The sweater I’m working on right now has a garter stitch panel that runs down the sleeves from the neckline.  That’s all the sweater is, stockinette and garter in the round with a little ribbing on the edges.  It could not be easier.  And yet despite having about 80% of the sweater done right now, I have managed to forget to purl those stitches every second round approximately eight times in a row. 

I realize it halfway through the panel and have to tink back a dozen-odd stitches, swearing the whole way, remind myself that garter stitch is two pattern rows seriously self this is not hard, and then proceed to fuck it up yet again two rows later because I zone out and go on autopilot.

Just goes to show: you can practice doing something for ten years and still make dumbass beginner mistakes.  And that’s totally okay.
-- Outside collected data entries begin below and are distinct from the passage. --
(** What follows a failed call: the physical memory is given back. *)
Definition undo_malloc (h : Z) (w : world) : Z * world := (RT_FAIL, (rt_free_physical h w).2).

(** The code and what the pointers [ptr], [size] and [new_handle] refer to
    afterwards. *)
Definition swap_executor_swap_in (base ptr offset size handle : Z) (memcpy : bool) (w : world) : option (Z * (Z * Z * Z) * world) :=
  let '(rc, granularity) := dev_granularity device_prop (w_dev w) in
  if negb (rc =? 0) then Some (RT_FAIL, (ptr, size, handle), w)
  else if granularity =? 0 then None
  else
    let alignedSize := u64 (u64 (u64 (size + granularity) - 1) / granularity * granularity) in
    match rt_malloc_physical alignedSize device_prop 0 w with
    | (inl _, w1) => Some (RT_FAIL, (ptr, size, handle), w1)
    | (inr h, w1) =>
      let '(res, w2) := (if memcpy then mret ptr else rt_reserve alignedSize) w1 in
      match res with
      | inl rc => Some (rc, (ptr, size, h), w2)
      | inr va =>
        match rt_map va alignedSize 0 h 0 w2 with
        | (inl _, w3) => let '(rc, w4) := undo_malloc h w3 in Some (rc, (va, size, h), w4)
        | (inr _, w3) =>
          if negb memcpy then Some (ENPU_SUCCESS, (va, alignedSize, h), w3)
          else
            match rt_copy_in va (u64 (base + offset)) alignedSize w3 with
            | (inl _, w4) => let '(rc, w5) := undo_malloc h w4 in Some (rc, (va, alignedSize, h), w5)
            | (inr _, w4) => Some (ENPU_SUCCESS, (va, alignedSize, h), w4)
            end
        end
      end
    end.
(** The record [i] is replaced by [r1] and the world by [w1]. *)
Lemma data_inv_update t w C i r r1 t1 w1 c :
  data_inv t w C -> live t !! i = Some r -> tracker_inv t1 -> live t1 = <[i := r1]> (live t) -> t_map_records t1 = t_map_records t ->
  mr_ptr r1 = mr_ptr r -> mr_is_physical r1 = mr_is_physical r -> C !! mr_ptr r = Some c -> holds w1 r1 c ->
  (forall j x cx, live t !! j = Some x -> j <> i -> holds w x cx -> holds w1 x cx) ->
  (mr_is_swapped r1 = false -> forall j x, live t !! j = Some x -> j <> i -> mr_is_swapped x = false -> mr_handle x <> mr_handle r1) ->
  (mr_is_swapped r1 = true -> 0 <= mr_swap_offset r1 ∧ base + mr_swap_offset r1 + mr_size r1 < U64_MOD ∧
     forall j x, live t !! j = Some x -> j <> i -> mr_is_swapped x = true ->
       mr_swap_offset x + mr_size x <= mr_swap_offset r1 ∨ mr_swap_offset r1 + mr_size r1 <= mr_swap_offset x) ->
  data_inv t1 w1 C.
Proof.
  intros HI Hi Ht El Em Ep Eph Hc Hh Hoth Hact Hsw.
  assert (Hlk : forall j x, live t1 !! j = Some x -> (j = i ∧ x = r1) ∨ (j <> i ∧ live t !! j = Some x)).
  { intros j x. rewrite El. intros [(<- & <- & _)|[Hne Hj]]%list_lookup_insert_Some; [by left|by right]. }
  constructor; [done| | | | |].
  - intros j x [[-> ->]|[Hne Hj]]%Hlk; [rewrite Ep; by exists c|]. destruct (di_data _ _ _ HI j x Hj) as (cx & Hcx & Hx). exists cx. split; [done|by eapply Hoth].
  - intros j k x y [[-> ->]|[Hj1 Hj]]%Hlk [[-> ->]|[Hk1 Hk]]%Hlk Hne A1 A2; [done| | |by eapply (di_handles _ _ _ HI j k)].
    + intros E. by apply (Hact A1 k y Hk Hk1 A2).
    + by apply (Hact A2 j x Hj Hj1 A1).
  - intros j k x y [[-> ->]|[Hj1 Hj]]%Hlk [[-> ->]|[Hk1 Hk]]%Hlk Hne A1 A2; [done| | |by eapply (di_areas _ _ _ HI j k)].
    + destruct (Hsw A1) as (_ & _ & Hs). destruct (Hs k y Hk Hk1 A2); tauto.
    + destruct (Hsw A2) as (_ & _ & Hs). destruct (Hs j x Hj Hj1 A1); tauto.
  - intros j x [[-> ->]|[Hj1 Hj]]%Hlk A; [by destruct (Hsw A) as (? & ? & _)|by eapply (di_bounds _ _ _ HI)].
  - intros j k x y Hj Hk Hne. rewrite (va_of_same t t1 x x Em), (va_of_same t t1 y y Em) by done. revert Hj Hk.
    intros [[-> ->]|[Hj1 Hj]]%Hlk [[-> ->]|[Hk1 Hk]]%Hlk; [done| | |by eapply (di_vas _ _ _ HI j k)].
    + rewrite (va_of_same t t r r1) by done. by apply (di_vas _ _ _ HI i k).
    + rewrite (va_of_same t t r r1) by done. by apply (di_vas _ _ _ HI j i).
Qed.

(** * The loop of a swap-out *)

Fixpoint swapped_bytes (l : list memory_record) : Z :=
  match l with [] => 0 | r :: rest => (if mr_is_swapped r then mr_size r else 0) + swapped_bytes rest end.
Fixpoint all_bytes (l : list memory_record) : Z := match l with [] => 0 | r :: rest => mr_size r + all_bytes rest end.

(** What a swap never changes of a record. *)
Definition alloc_of r : Z * Z * bool := (mr_ptr r, mr_size r, mr_is_physical r).

Record same_tracker t t1 : Prop := {
  st_base : t_base t1 = t_base t;
  st_count : t_count t1 = t_count t;
  st_maps : t_map_records t1 = t_map_records t;
  st_handles : t_handle_records t1 = t_handle_records t;
  st_live : alloc_of <$> live t1 = alloc_of <$> live t;
}.

Lemma same_tracker_refl t : same_tracker t t.
Proof. by split. Qed.

Lemma same_tracker_trans t t1 t2 : same_tracker t t1 -> same_tracker t1 t2 -> same_tracker t t2.
Proof. intros [] []. split; congruence. Qed.

Lemma same_lookup t t1 i r1 : same_tracker t t1 -> live t1 !! i = Some r1 -> exists r, live t !! i = Some r ∧ alloc_of r1 = alloc_of r.
Proof.
  intros Hs Hi. pose proof (f_equal (fun l => l !! i) (st_live _ _ Hs)) as E. cbn in E. rewrite !list_lookup_fmap, Hi in E. cbn in E.
  destruct (live t !! i) as [r|]; [|done]. injection E as E1 E2 E3. exists r. split; [done|]. unfold alloc_of. congruence.
Qed.

(** One record of the tracker is replaced. *)
Lemma same_tracker_put t i r r1 t1 :
  live t !! i = Some r -> live t1 = <[i := r1]> (live t) -> alloc_of r1 = alloc_of r -> t_base t1 = t_base t -> t_count t1 = t_count t ->
  t_map_records t1 = t_map_records t -> t_handle_records t1 = t_handle_records t -> same_tracker t t1.
Proof.
  intros Hi El Ea. split; try done. rewrite El, list_fmap_insert, Ea. apply list_insert_id. by rewrite list_lookup_fmap, Hi.
Qed.

Lemma all_bytes_same l l1 : alloc_of <$> l1 = alloc_of <$> l -> all_bytes l1 = all_bytes l.
Proof.
  revert l1. induction l as [|r l IH]; intros [|r1 l1] E; try done. cbn in E. injection E as _ E _ E1. cbn. rewrite E. f_equal. by apply IH.
Qed.

(** The records from [i] on are on the device and mapped. *)
Definition resident_from t w (i : nat) : Prop :=
  forall j r, (i <= j)%nat -> live t !! j = Some r -> mr_is_swapped r = false ∧ mapped_ok t r w.

Lemma mapped_ok_frame t t1 r va w w1 :
  t_map_records t1 = t_map_records t -> frame va w w1 -> (va_of t r <> 0 -> va_of t r <> va) -> mapped_ok t r w -> mapped_ok t1 r w1.
Proof.
  intros E [F1 F2] Hne Hm. unfold mapped_ok. rewrite (va_of_same t t1 r r E) by done. intros Hz. destruct (Hm Hz) as [Hm1 Hm2].
  rewrite F2 by auto. split; [done|]. set_solver.
Qed.

(** After the record [i], which [w1] is the result of, the later ones are as
    before. *)
Lemma resident_next t t1 w w1 C i r :
  data_inv t w C -> resident_from t w i -> live t !! i = Some r -> frame (va_of t r) w w1 -> t_map_records t1 = t_map_records t ->
  (forall j, (S i <= j)%nat -> live t1 !! j = live t !! j) -> resident_from t1 w1 (S i).
Proof.
  intros HI Hr Hi HF Em Hl j x Hj Hx. rewrite Hl in Hx by done. destruct (Hr j x ltac:(lia) Hx) as [H1 H2]. split; [done|].
  apply (mapped_ok_frame t t1 x (va_of t r) w w1 Em HF); [|done]. apply (di_vas _ _ _ HI j i x r); try done. lia.
Qed.

(** The other records of a swap-out of the record [i]. *)
Lemma out_result_others t w C i r c cur res w1 :
  data_inv t w C -> live t !! i = Some r -> mr_is_swapped r = false -> 0 <= base -> 0 <= cur -> base + cur + mr_size r < U64_MOD -> 0 <= mr_size r ->
  (forall j x, live t !! j = Some x -> mr_is_swapped x = true -> mr_swap_offset x + mr_size x <= cur) ->
  out_result t r c (u64 (base + cur)) w res w1 ->
  forall j x cx, live t !! j = Some x -> j <> i -> holds w x cx -> holds w1 x cx.
Proof.
  intros HI Hi Ha Hb Hc Hbd Hsz Hbelow (_ & Hh & Hp) j x cx Hj Hne [Hl Hx]. split; [done|].
  destruct (mr_is_swapped x) eqn:Es.
  - rewrite <- Hx. apply host_read_ext. intros k Hk. apply Hh. rewrite u64_small by (unfold is_u64; lia). specialize (Hbelow j x Hj Es). lia.
  - assert (mr_handle r <> mr_handle x) by (eapply (di_handles _ _ _ HI i j); eauto).
    destruct res; [by rewrite Hp|]. destruct Hp as [-> _]. by rewrite lookup_delete_ne.
Qed.

(** The areas of the records are below the current offset and not below the
    first one. *)
Definition areas_in t (lo hi : Z) : Prop :=
  forall j x, live t !! j = Some x -> mr_is_swapped x = true -> lo <= mr_swap_offset x ∧ mr_swap_offset x + mr_size x <= hi.

(** The driver answers with success, and goes on to. *)
Record reliable (ok : D -> Prop) : Prop := {
  rel_granularity d : ok d -> (dev_granularity device_prop d).1 = 0;
  rel_malloc n p f d : ok d -> (dev_malloc_physical n p f d).1.1 = 0 ∧ ok (dev_malloc_physical n p f d).2;
  rel_free h d : ok d -> (dev_free_physical h d).1 = 0 ∧ ok (dev_free_physical h d).2;
  rel_reserve n d : ok d -> (dev_reserve n d).1.1 = 0 ∧ ok (dev_reserve n d).2;
  rel_release va d : ok d -> (dev_release va d).1 = 0 ∧ ok (dev_release va d).2;
  rel_map va n off h f d : ok d -> (dev_map va n off h f d).1 = 0 ∧ ok (dev_map va n off h f d).2;
  rel_unmap va d : ok d -> (dev_unmap va d).1 = 0 ∧ ok (dev_unmap va d).2;
  rel_copy_out va n d : ok d -> (dev_copy_out va n d).1.1 = 0 ∧ ok (dev_copy_out va n d).2;
  rel_copy_in va l d : ok d -> (dev_copy_in va l d).1 = 0 ∧ ok (dev_copy_in va l d).2;
}.

(** A sequence of calls that does not fail on such a driver. *)
Definition succeeds {A} (ok : D -> Prop) (m : W A) : Prop := forall w, ok (w_dev w) -> exists x w1, m w = (inr x, w1) ∧ ok (w_dev w1).

Lemma succeeds_bind {A B} ok (m : W A) (f : A -> W B) : succeeds ok m -> (forall x, succeeds ok (f x)) -> succeeds ok (m ≫= f).
Proof. intros Hm Hf w Hw. destruct (Hm w Hw) as (x & w1 & E & H1). destruct (Hf x w1 H1) as (y & w2 & E2 & H2). exists y, w2. split; [|done]. unfold mbind, W_bind. by rewrite E. Qed.

Lemma succeeds_ret {A} ok (x : A) : succeeds ok (mret x).
Proof. intros w Hw. by exists x, w. Qed.

Section reliable.
Context (ok : D -> Prop) (Hrel : reliable ok).

Lemma succeeds_malloc n p f : succeeds ok (rt_malloc_physical n p f).
Proof. intros w Hw. unfold rt_malloc_physical, on_dev. destruct (rel_malloc _ Hrel n p f _ Hw) as [E1 E2]. destruct (dev_malloc_physical _ _ _ _) as [[rc h] d]. cbn in *. subst. eauto. Qed.
Lemma succeeds_free h : succeeds ok (rt_free_physical h).
Proof. intros w Hw. unfold rt_free_physical, on_dev. destruct (rel_free _ Hrel h _ Hw) as [E1 E2]. destruct (dev_free_physical _ _) as [rc d]. cbn in *. subst. eauto. Qed.
Lemma succeeds_reserve n : succeeds ok (rt_reserve n).
Proof. intros w Hw. unfold rt_reserve, on_dev. destruct (rel_reserve _ Hrel n _ Hw) as [E1 E2]. destruct (dev_reserve _ _) as [[rc va] d]. cbn in *. subst. eauto. Qed.
Lemma succeeds_release va : succeeds ok (rt_release va).
Proof. intros w Hw. unfold rt_release, on_dev. destruct (rel_release _ Hrel va _ Hw) as [E1 E2]. destruct (dev_release _ _) as [rc d]. cbn in *. subst. eauto. Qed.
Lemma succeeds_map va n off h f : succeeds ok (rt_map va n off h f).
Proof. intros w Hw. unfold rt_map, on_dev. destruct (rel_map _ Hrel va n off h f _ Hw) as [E1 E2]. destruct (dev_map _ _ _ _ _ _) as [rc d]. cbn in *. subst. eauto. Qed.
Lemma succeeds_unmap va : succeeds ok (rt_unmap va).
Proof. intros w Hw. unfold rt_unmap, on_dev. destruct (rel_unmap _ Hrel va _ Hw) as [E1 E2]. destruct (dev_unmap _ _) as [rc d]. cbn in *. subst. eauto. Qed.
Lemma succeeds_copy_out dst va n : succeeds ok (rt_copy_out dst va n).
Proof. intros w Hw. unfold rt_copy_out. destruct (rel_copy_out _ Hrel va n _ Hw) as [E1 E2]. destruct (dev_copy_out _ _ _) as [[rc l] d]. cbn in *. subst. eauto. Qed.
Lemma succeeds_copy_in va src n : succeeds ok (rt_copy_in va src n).
Proof. intros w Hw. unfold rt_copy_in, on_dev. destruct (rel_copy_in _ Hrel va (host_read src n (w_host w)) _ Hw) as [E1 E2]. destruct (dev_copy_in _ _ _) as [rc d]. cbn in *. subst. eauto. Qed.

Lemma swap_out_succeeds b t r cur : succeeds ok (swap_out_record b t r cur).
Proof.
  unfold swap_out_record, map_for_copy. pose proof succeeds_free. pose proof succeeds_reserve. pose proof succeeds_release.
  pose proof succeeds_map. pose proof succeeds_unmap. pose proof succeeds_copy_out.
  apply succeeds_bind; [|auto]. case_match.
  - apply succeeds_bind.
    + destruct (memory_tracker_get_map_va t (mr_ptr r)) as [rc va]. case_match; [|apply succeeds_ret].
      repeat (apply succeeds_bind; [auto|intros ?]). apply succeeds_ret.
    + intros [va flag]. repeat (apply succeeds_bind; [auto|intros ?]). destruct flag; [auto|apply succeeds_ret].
  - apply succeeds_bind; auto.
Qed.

End reliable.

End device.

(** The loops of a swap-out and of a swap-in over the records of a process. *)

Section loops.
Context {D P : Type} `{DeviceLaws D P} (base : Z).
Implicit Types (w : world D) (t : memory_tracker P) (r : memory_record) (C : gmap Z (list Z)).
Lemma slots_total_nonneg t : sizes_ok t -> 0 <= slots_total t.
Proof.
  unfold slots_total. induction t as [|i s t Hi IH] using map_ind; intros HS; [by rewrite map_fold_empty|]. rewrite (map_fold_insert_L _ _ i); [|intros; lia|done].
  assert (0 <= sl_size s) by (apply (HS i); by rewrite lookup_insert_eq). assert (0 <= map_fold (fun _ s n => sl_size s + n) 0 t); [|lia].
  apply IH. intros j s' E. apply (HS j). rewrite lookup_insert_ne; [done|]. congruence.
Qed.

Lemma sizes_ok_insert t i s : sizes_ok t -> 0 <= sl_size s -> sizes_ok (<[i := s]> t).
Proof. intros HS Hs j s' E. apply lookup_insert_Some in E as [[_ <-]|[_ E]]; [done|by apply (HS j)]. Qed.

Lemma slot_at_size t i : sizes_ok t -> 0 <= sl_size (slot_at t i) <= slots_total t.
Proof.
  intros HS. pose proof (slots_total_nonneg (<[i := empty_slot]> t) (sizes_ok_insert t i empty_slot HS ltac:(done))) as HN. rewrite slots_total_insert in HN. cbn in HN.
  split; [|lia]. unfold slot_at. destruct (t !! i) eqn:E; cbn; [by apply (HS i)|done].
Qed.

(** Allocations that each have a slot of their own do not exceed the slots. *)
Lemma total_le_slots m : forall t, sizes_ok t -> (forall k v, m !! k = Some v -> exists i, t !! i = Some (Slot k v)) -> live_total m <= slots_total t.
Proof.
  induction m as [|k v m Hk IH] using map_ind; intros t HS Hm; [by apply slots_total_nonneg|]. rewrite total_insert by done.
  destruct (Hm k v) as [i Hi]; [by rewrite lookup_insert_eq|]. pose proof (slots_total_insert t i empty_slot) as HT. unfold slot_at in HT. rewrite Hi in HT. cbn in HT.
  assert (live_total m <= slots_total (<[i := empty_slot]> t)); [|lia]. apply IH; [by apply sizes_ok_insert|]. intros k1 v1 E.
  assert (k1 <> k) by (intros ->; congruence). destruct (Hm k1 v1) as [j Hj]; [by rewrite lookup_insert_ne|]. exists j. rewrite lookup_insert_ne; [done|]. intros <-. congruence.
Qed.

(** * The allocations of the device *)

Definition pointer_allocs : list string := ["rtMalloc"; "rtMallocCached"; "rtDvppMalloc"; "rtDvppMallocWithFlag"; "rtMemAlloc"; "rtMemAllocManaged"].
Definition free_names : list string := ["rtFree"; "rtDvppFree"; "rtMemFree"].
Lemma opening_step limit i m g d l : opening limit i m g d -> ms_high_count (ga_state g) < UINT64_MAX ->
  (has_passed i m (gate_step limit g l)) ∨
  (ms_high_count (ga_state (gate_step limit g l)) <= ms_high_count (ga_state g) + 1 ∧ exists d1, d1 + own_steps i [l] <= d ∧ opening limit i m (gate_step limit g l) d1).
Proof.
  intros [HP HO HC (p & Hi & Hm & Hd)] Hmax. destruct l as [j|n|v pr]; [|right; cbn; split; [lia|]; exists d; (split; [lia|]; constructor; [done|done|done|by exists p])..].
  cbn [gate_step own_steps]. destruct (ga_procs g !! j) as [q|] eqn:Hj; [|right; split; [lia|]; exists d; rewrite decide_False by congruence; split; [lia|]; constructor; [done|done|done|by exists p]].
  pose proof (Forall_lookup_1 _ _ _ _ HP Hj) as Hq. pose proof (place_ok_step limit (ga_now g) q (ga_state g) Hq) as Hq1. destruct (decide (i = j)) as [<-|Hne].
  - simplify_eq. pose proof (waiting_step limit (ga_now g) p (ga_state g) d (proj2 HC) Hq Hd) as HW. destruct (mcs_before_launch limit (ga_now g) p (ga_state g)) as [[p1 s1] high]. cbn in Hq1.
    destruct HW as [-> [Hpass|(-> & Hsame & d1 & Hd1 & Hlt)]]; [left; exists p1; cbn; rewrite list_lookup_insert_eq by (by eapply lookup_lt_Some); split; [done|lia]|right].
    cbn. split; [lia|]. exists d1. split; [lia|]. constructor; cbn; [by apply Forall_insert| |done|exists p1; rewrite list_lookup_insert_eq by (by eapply lookup_lt_Some); split_and!; [done|lia|done]].
    intros j q Hne Hj1. rewrite list_lookup_insert_ne in Hj1 by done. by apply (HO j).
  - pose proof (high_outside_step limit (ga_now g) q (ga_state g) ltac:(lia) (HO j q (not_eq_sym Hne) Hj) Hq) as HW.
    destruct (mcs_before_launch limit (ga_now g) q (ga_state g)) as [[q1 s1] high]. cbn in Hq1. destruct HW as [Hpr Hc]. right. cbn. split; [lia|]. exists d. split; [lia|].
    constructor; cbn; [by apply Forall_insert| |lia|exists p; by rewrite list_lookup_insert_ne]. intros k r Hk Hr. apply list_lookup_insert_Some in Hr as [(-> & -> & _)|[_ Hr]]; [done|by apply (HO k)].
Qed.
Defenders Knitting Club, based on a conversation I had with @youll-know-her-name one time:

  • Jessica has been a stealth knitter for a while now. She learned how to at college at some random event Trish dragged her to, and kept it up because making sweaters that fit her exact specifications of what she wanted in a sweater was a game-changer. She doesn’t do it as much now, but she’s definitely got a work in progress stuffed in her closet at all times.
  • Matt learned how to from Jessica one time when they were both kind of drunk. He could, in theory, make things that aren’t garter stitch scarves, but being blind makes patterns a bit difficult, and he hasn’t gotten around to asking Jessica what the basic steps are to make, say, a hat. He doesn’t mind too much. The garter stitch scarves are mindless fidgeting. His method of acquiring yarn is “acquire whatever feels like the right thickness, don’t worry about asking what color it is, I’m sure it’s fine.”
  • Danny first learned how to from Matt, then managed to coax Jessica into teaching him a few more things, then was self-taught after that. He favors simple patterns, especially things knit in a circle. He makes a lot of hats. Most of them get donated to charity, or his friends. He basically treats it like meditation. He has one scarf that’s gotten so long that it’s stopped being a scarf and started being a zen art piece. He’s still working on it.
  • Luke tried, once, when everyone was really drunk. He made a cotton square that’s a bit lopsided and hasn’t really tried since due to lack of time. He uses the square to clean off surfaces at Pop’s.